• **Prompt**
Take the data below. Output it exactly from its first line through the line containing "unfold ExtractorOrchestrator._create_extractor. exec.".

• **Data for processing**
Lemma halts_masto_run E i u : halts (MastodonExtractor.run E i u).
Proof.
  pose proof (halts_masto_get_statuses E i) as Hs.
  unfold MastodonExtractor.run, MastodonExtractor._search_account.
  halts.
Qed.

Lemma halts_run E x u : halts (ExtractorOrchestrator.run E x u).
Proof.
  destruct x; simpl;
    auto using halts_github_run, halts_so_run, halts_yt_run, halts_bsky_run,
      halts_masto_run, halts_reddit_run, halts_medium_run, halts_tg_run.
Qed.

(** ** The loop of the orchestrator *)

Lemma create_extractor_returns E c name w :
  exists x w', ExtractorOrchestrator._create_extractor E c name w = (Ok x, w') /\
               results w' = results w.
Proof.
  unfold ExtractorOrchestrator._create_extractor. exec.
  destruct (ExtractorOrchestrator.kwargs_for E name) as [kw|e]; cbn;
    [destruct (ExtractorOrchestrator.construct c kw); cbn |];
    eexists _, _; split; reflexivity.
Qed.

• **Solution**
Lemma halts_masto_run E i u : halts (MastodonExtractor.run E i u).
Proof.
  pose proof (halts_masto_get_statuses E i) as Hs.
  unfold MastodonExtractor.run, MastodonExtractor._search_account.
  halts.
Qed.

Lemma halts_run E x u : halts (ExtractorOrchestrator.run E x u).
Proof.
  destruct x; simpl;
    auto using halts_github_run, halts_so_run, halts_yt_run, halts_bsky_run,
      halts_masto_run, halts_reddit_run, halts_medium_run, halts_tg_run.
Qed.

(** ** The loop of the orchestrator *)

Lemma create_extractor_returns E c name w :
  exists x w', ExtractorOrchestrator._create_extractor E c name w = (Ok x, w') /\
               results w' = results w.
Proof.
  unfold ExtractorOrchestrator._create_extractor. exec.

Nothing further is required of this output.